1. Begriff: Vertrag zwischen einem Lebensversicherungsunternehmen und einem Versicherungsnehmer, bei dem sich das Lebensversicherungsunternehmen gegen Zahlung eines Einmalbeitrags oder laufender Beiträge verpflichtet, jeweils während der Vertragslaufzeit im Fall des Ablebens einer versicherten Person oder mehrerer versicherter Personen oder im Fall des Erlebens vorher definierter Zeitpunkte (z.B. Rentenzahlungstermine) bestimmte Geldbeträge zu leisten. Oftmals sind weitere Risiken mitversichert oder selbstständig in einem Vertrag mit dem Lebensversicherungsunternehmen gedeckt (z.B. Berufsunfähigkeit, Erwerbsunfähigkeit, Pflegebedürftigkeit).

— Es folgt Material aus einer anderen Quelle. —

(** Scoring bans exactly at the threshold: a failed check of positive
    worth adds its points, saturating; below the threshold nothing is
    blocked; at or above it the address is blocked until the ban expires and
    its score starts again from zero; checks without points, or with the ban
    system off, change nothing. *)
Theorem award_score_bans config ip ip_text check c s :
  app_ok s ->
  exists s', award_score config ip ip_text check c s = (s', Ok tt) /\
  if points_for config check =? 0 then s' = s
  else if threshold (ban config) <=? score_after config ip_text check s then
    ScoreTracker.current (scores s') ip_text = 0 /\
    forall t, t < ban_expiry config (at_award c) -> IpBlocks.is_blocked t ip (ip_blocks s') = true
  else
    ScoreTracker.current (scores s') ip_text = score_after config ip_text check s /\
    ip_blocks s' = ip_blocks s.
Proof.
  intros Hok. destruct (award_score_effect config ip ip_text check c s Hok) as (s' & Hs & [_ _ _ _ Hb Hsc]).
  exists s'. split; [done|]. unfold crosses in *.
  assert (0 <= points_for config check) by (unfold points_for; destruct (ban_enabled (ban config)); lia).
  destruct (Z.eqb_spec (points_for config check) 0) as [Ep|Ep].
  - revert Hs. unfold award_score, points_for in *. destruct (ban_enabled (ban config)); [|by intros [= ->]].
    cbn [negb]. destruct (Config.scores (ban config) !! check) as [p|]; [|by intros [= ->]]. simpl in Ep.
    destruct (Z.leb_spec p 0); [by intros [= ->]|lia].
  - assert ((0 <? points_for config check) = true) as E by (apply Z.ltb_lt; lia).
    rewrite E in *. cbn [andb] in *. destruct (threshold (ban config) <=? _); [|done]. split; [done|].
    intros t Ht. rewrite Hb. by apply (IpBlocks.is_blocked_added _ t (score_block _ _ _ _ _)).
Qed.

(** C9: once a request is refused by a check whose points take the client to
    the threshold, the client's next request before the ban expires is
    answered with the ban page, on whatever connection, site and
    configuration it comes, unless it is whitelisted, its site disabled or
    the emergency switch on: it is not forwarded, not counted by the rate
    limit, scores nothing and closes the connection. *)
Theorem crossing_bans_next_request conn config x s result extra conn' config' x' :
  app_ok s ->
  decide_request conn config x s (rate_verdict conn config x s) = Blocked result extra ->
  crosses config (to_string (client_ip conn)) (check_name result) s = true ->
  client_ip conn' = client_ip conn ->
  eo_enabled (emergency_off config') = false -> rs_enabled (site_of config' x') = true ->
  bypasses conn' config' x' = false ->
  at_gate (clock x') < ban_expiry config (at_award (clock x)) ->
  exists s1 served1 s2 served2,
    handle_request conn config x s = (s1, Ok served1) /\ forwarded served1 = None /\
    handle_request conn' config' x' s1 = (s2, Ok served2) /\
    served2 = mkServed None (Some (banned_page config')) Close /\
    scores s2 = scores s1 /\ ip_blocks s2 = ip_blocks s1 /\ rate_tracker s2 = rate_tracker s1.
Proof.
  intros Hok Hd Hc Hip He Hs Hw Ht.
  assert (app_ok (after_rate conn config x s)) as Hok' by by apply after_rate_ok.
  destruct (award_score_effect config (client_ip conn) (to_string (client_ip conn)) (check_name result) (clock x)
    _ Hok') as (s1 & Ha & [_ _ _ _ Hb _]).
  destruct (after_rate_fields conn config x s) as (Es & _).
  assert (crosses config (to_string (client_ip conn)) (check_name result) (after_rate conn config x s) = true) as Hc'.
  { unfold crosses, score_after in *. by rewrite Es. }
  rewrite Hc' in Hb.
  rewrite handle_request_decides, Hd. unfold perform, block_request, mbind, M_bind. rewrite Ha.
  rewrite answer_and_close_logged.
  match goal with |- context [logged ?g ?e s1] => set (s1' := logged g e s1) end.
  exists s1'. eexists _.
  assert (banned conn' x' s1' = true) as Hban.
  { unfold banned, s1', logged. cbn [ip_blocks]. rewrite Hb, Hip.
    by apply (IpBlocks.is_blocked_added _ _ (score_block _ _ _ _ _)). }
  exists (logged (geo conn') (finish_event true "banned: temporarily blocked (manual or score threshold)"
            (0 + size (rs_body (banned_page config'))) (swrap32 403)
            (first_event conn' (to_string (client_ip conn')) x')) s1'),
    (mkServed None (Some (banned_page config')) Close).
  split_and!; try done. rewrite handle_request_decides. unfold decide_request.
  rewrite He, Hs, Hw, Hban. cbn [negb andb]. unfold perform. rewrite answer_and_close_logged.
  unfold after_rate, reaches_checks. by rewrite He, Hs, Hw, Hban.
Qed.
(* ===== verification/Bits.v ===== *)
(** * Bits: byte strings as bit strings

    The codecs of the program ([base64url], [base32]) regroup a stream of
    bits through a shift buffer. This file relates one step of such a buffer
    to the list of its pending bits, most significant first. *)
From S2P Require Import Prelude.

(** The low [n] bits of [z], most significant first. *)
Fixpoint to_bits (n : nat) (z : Z) : list bool :=
  match n with
  | O => []
  | S n' => Z.testbit z (Z.of_nat n') :: to_bits n' z
  end.

Lemma length_to_bits n z : length (to_bits n z) = n.
Proof. induction n; simpl; congruence. Qed.

Lemma to_bits_ext n x y :
  (forall i, 0 <= i < Z.of_nat n -> Z.testbit x i = Z.testbit y i) -> to_bits n x = to_bits n y.
Proof.
  induction n as [|n IH]; intros H; simpl; [done|]. f_equal; [apply H; lia|]. apply IH. intros i Hi. apply H. lia.
Qed.

Lemma to_bits_split n w z :
  to_bits (n + w) z = to_bits n (Z.shiftr z (Z.of_nat w)) ++ to_bits w z.
Proof.
  induction n as [|n IH]; simpl; [done|]. rewrite IH. f_equal.
  rewrite Z.shiftr_spec by lia. f_equal. lia.
Qed.

Lemma to_bits_mod n w z : (n <= w)%nat -> to_bits n (z mod 2 ^ Z.of_nat w) = to_bits n z.
Proof. intros H. apply to_bits_ext. intros i Hi. apply Z.mod_pow2_bits_low. lia. Qed.

Lemma bits_above x w i : 0 <= x < 2 ^ w -> 0 <= w <= i -> Z.testbit x i = false.
Proof. intros Hx Hi. rewrite <- (Z.mod_small x (2 ^ w)) by done. by apply Z.mod_pow2_bits_high. Qed.

(** Pushing [x] into the buffer appends its bits. *)
Lemma to_bits_push n w b x :
  0 <= x < 2 ^ Z.of_nat w ->
  to_bits (n + w) (Z.lor (Z.shiftl b (Z.of_nat w)) x) = to_bits n b ++ to_bits w x.
Proof.
  intros Hx. rewrite to_bits_split. f_equal; apply to_bits_ext; intros i Hi.
  - rewrite Z.shiftr_spec, Z.lor_spec, Z.shiftl_spec by lia.
    replace (i + Z.of_nat w - Z.of_nat w) with i by lia.
    rewrite (bits_above x (Z.of_nat w)) by (done || lia). by rewrite orb_false_r.
  - rewrite Z.lor_spec, Z.shiftl_spec_low by lia. done.
Qed.

Lemma to_bits_inj n x y :
  0 <= x < 2 ^ Z.of_nat n -> 0 <= y < 2 ^ Z.of_nat n -> to_bits n x = to_bits n y -> x = y.
Proof.
  intros Hx Hy H. apply Z.bits_inj'. intros i Hi.
  destruct (decide (i < Z.of_nat n)) as [Hlt|Hge].
  - clear Hx Hy. revert H i Hi Hlt. induction n as [|n IH]; intros H i Hi Hlt; [lia|].
    simpl in H. injection H as H1 H2.
    destruct (decide (i = Z.of_nat n)) as [->|]; [done|]. apply IH; [done|lia|lia].
  - rewrite !(bits_above _ (Z.of_nat n)) by (done || lia). done.
Qed.

Definition in_width (n : nat) (x : Z) : Prop := 0 <= x < 2 ^ Z.of_nat n.

(** A list of [n]-bit values as one bit string. *)
Definition bits_of (n : nat) (l : list Z) : list bool := flat_map (to_bits n) l.

Lemma bits_of_app n l k : bits_of n (l ++ k) = bits_of n l ++ bits_of n k.
Proof. apply flat_map_app. Qed.

Lemma length_bits_of n l : length (bits_of n l) = (n * length l)%nat.
Proof.
  unfold bits_of. induction l as [|x l IH]; simpl; [lia|]. rewrite length_app, length_to_bits. lia.
Qed.

Lemma bits_of_inj n l k :
  (0 < n)%nat -> Forall (in_width n) l -> Forall (in_width n) k -> bits_of n l = bits_of n k -> l = k.
Proof.
  intros Hn Hl. revert k. induction Hl as [|x l Hx Hl IH]; intros k Hk H.
  - destruct k as [|y k]; [done|]. apply (f_equal length) in H.
    rewrite !length_bits_of in H. simpl in H. lia.
  - destruct k as [|y k]; [apply (f_equal length) in H; rewrite !length_bits_of in H; simpl in H; lia|].
    apply Forall_cons in Hk as [Hy Hk]. unfold bits_of in H. simpl in H.
    apply app_inj_1 in H as [H1 H2]; [|by rewrite !length_to_bits].
    f_equal; [by eapply to_bits_inj|]. by apply IH.
Qed.

(** Equal bit strings up to a partial trailing group hold equal groups. *)
Lemma bits_of_prefix_inj n l k r s :
  (0 < n)%nat -> Forall (in_width n) l -> Forall (in_width n) k ->
  (length r < n)%nat -> (length s < n)%nat ->
  bits_of n l ++ r = bits_of n k ++ s -> l = k.
Proof.
  intros Hn Hl Hk Hr Hs H. eapply bits_of_inj; [done..|].
  assert (length l = length k) as E.
  { apply (f_equal length) in H. rewrite !length_app, !length_bits_of in H. nia. }
  apply app_inj_1 in H as [H _]; [done|]. by rewrite !length_bits_of, E.
Qed.

(** ** The shift buffer

    [buffer = (buffer << win) | x; bits += win], then groups of [wout] bits
    are taken from the top; the machine word keeps at least the pending bits. *)

Lemma width_shiftr n b k : in_width n (Z.land (Z.shiftr b k) (Z.ones (Z.of_nat n))).
Proof.
  unfold in_width. rewrite Z.land_ones by lia. apply Z.mod_pos_bound. apply Z.pow_pos_nonneg; lia.
Qed.

Lemma to_bits_land n z : to_bits n (Z.land z (Z.ones (Z.of_nat n))) = to_bits n z.
Proof. rewrite Z.land_ones by lia. by apply to_bits_mod. Qed.

(** Taking the top [wout] of [n + wout] pending bits. *)
Lemma to_bits_take n wout b :
  to_bits (wout + n) b =
  to_bits wout (Z.land (Z.shiftr b (Z.of_nat n)) (Z.ones (Z.of_nat wout))) ++ to_bits n b.
Proof. by rewrite to_bits_split, to_bits_land. Qed.

(** A 32-bit buffer holds its low 32 bits, signed or not. *)
Lemma testbit_wrap32 z i : 0 <= i < 32 -> Z.testbit (wrap32 z) i = Z.testbit z i.
Proof. intros Hi. unfold wrap32. apply Z.mod_pow2_bits_low. lia. Qed.

Lemma testbit_swrap32 z i : 0 <= i < 32 -> Z.testbit (swrap32 z) i = Z.testbit z i.
Proof.
  intros Hi. assert (swrap32 z mod 2 ^ 32 = z mod 2 ^ 32) as E.
  { unfold swrap32, swrap. rewrite Zminus_mod_idemp_l. f_equal. lia. }
  rewrite <- (Z.mod_pow2_bits_low z 32 i), <- E by lia. symmetry. apply Z.mod_pow2_bits_low. lia.
Qed.

Lemma to_bits_push32 (wrap : Z -> Z) n w b x :
  (forall z i, 0 <= i < 32 -> Z.testbit (wrap z) i = Z.testbit z i) ->
  (n + w <= 32)%nat -> in_width w x ->
  to_bits (n + w) (Z.lor (wrap (Z.shiftl b (Z.of_nat w))) x) = to_bits n b ++ to_bits w x.
Proof.
  intros Hw Hn Hx. rewrite <- to_bits_push by exact Hx. apply to_bits_ext. intros i Hi.
  rewrite !Z.lor_spec, Hw by lia. done.
Qed.

(** ** Numbers assembled from bytes *)

Lemma lor_parts a b w : 0 <= b < 2 ^ w -> 0 <= w -> Z.lor (Z.shiftl a w) b = a * 2 ^ w + b.
Proof.
  intros Hb Hw. assert (Z.land (Z.shiftl a w) b = 0) as Hl.
  { apply Z.bits_inj'. intros i Hi. rewrite Z.land_spec, Z.bits_0.
    destruct (Z.lt_ge_cases i w); [by rewrite Z.shiftl_spec_low|].
    rewrite (bits_above b w i) by lia. apply andb_false_r. }
  rewrite <- Z.lxor_lor, <- Z.add_nocarry_lxor by done. by rewrite Z.shiftl_mul_pow2.
Qed.

(** Four bytes, most significant first, in a 32-bit word. *)
Lemma assemble32 b3 b2 b1 b0 :
  in_width 8 b3 -> in_width 8 b2 -> in_width 8 b1 -> in_width 8 b0 ->
  Z.lor (Z.lor (Z.lor (wrap32 (Z.shiftl b3 24)) (wrap32 (Z.shiftl b2 16))) (wrap32 (Z.shiftl b1 8))) b0
  = b3 * 2 ^ 24 + b2 * 2 ^ 16 + b1 * 2 ^ 8 + b0.
Proof.
  unfold in_width. change (2 ^ Z.of_nat 8) with 256. intros H3 H2 H1 H0.
  assert (forall a w, 0 <= a * 2 ^ w < 2 ^ 32 -> 0 <= w -> wrap32 (Z.shiftl a w) = Z.shiftl a w) as Hsh.
  { intros a w Ha Hw. rewrite Z.shiftl_mul_pow2 by done. by apply Z.mod_small. }
  rewrite !Hsh by lia.
  rewrite lor_parts by (rewrite ?Z.shiftl_mul_pow2 by lia; lia).
  replace (b3 * 2 ^ 24 + Z.shiftl b2 16) with (Z.shiftl (b3 * 2 ^ 8 + b2) 16) by (rewrite !Z.shiftl_mul_pow2 by lia; lia).
  rewrite lor_parts by (rewrite ?Z.shiftl_mul_pow2 by lia; lia).
  replace ((b3 * 2 ^ 8 + b2) * 2 ^ 16 + Z.shiftl b1 8)
    with (Z.shiftl ((b3 * 2 ^ 8 + b2) * 2 ^ 8 + b1) 8) by (rewrite !Z.shiftl_mul_pow2 by lia; lia).
  rewrite lor_parts by lia. lia.
Qed.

2. Weitere Merkmale: In der klassischen Lebensversicherung sind sämtliche garantierte Leistungen der Vertragsparteien zu Beginn des Vertrags für die gesamte Laufzeit, die mehrere Jahrzehnte betragen kann, fest vereinbart (abzugrenzen z.B. von der Fondsgebundenen Lebensversicherung, der Fondsgebundenen Rentenversicherung, der Indexgebundenen Lebensversicherung und/oder von Hybridprodukten). Das Lebensversicherungsunternehmen kalkuliert auf der Basis gegebener Sterbewahrscheinlichkeiten, eines Zinssatzes für die Kapitalanlagen der Gesellschaft (die aus den Sparprämien der Versicherungsnehmer finanziert werden) sowie der erwarteten Betriebskosten die Versicherungsleistungen und die Beiträge (Prämienkalkulation). Es übernimmt damit das Risiko, aus den eingezahlten Beiträgen und den erwirtschafteten Kapitalanlageerträgen die Leistungen erbringen und alle Betriebskosten decken zu können. Häufig wird der Begriff Lebensversicherung in Abgrenzung zur privaten Rentenversicherung nur für Vertragsformen verwendet, die eine Leistung ausschließlich im Todesfall oder bei Erleben des Vertragsendes vorsehen, die also insbesondere keine Rentenzahlungen vorsehen. Wird die Versicherung für den Fall des Todes einer anderen Person genommen und übersteigt die Todesfallleistung die gewöhnlichen Beerdigungskosten, ist zur Wirksamkeit des Vertrags die schriftliche Einwilligung der versicherten Person (Versicherter) erforderlich (§ 150 II VVG).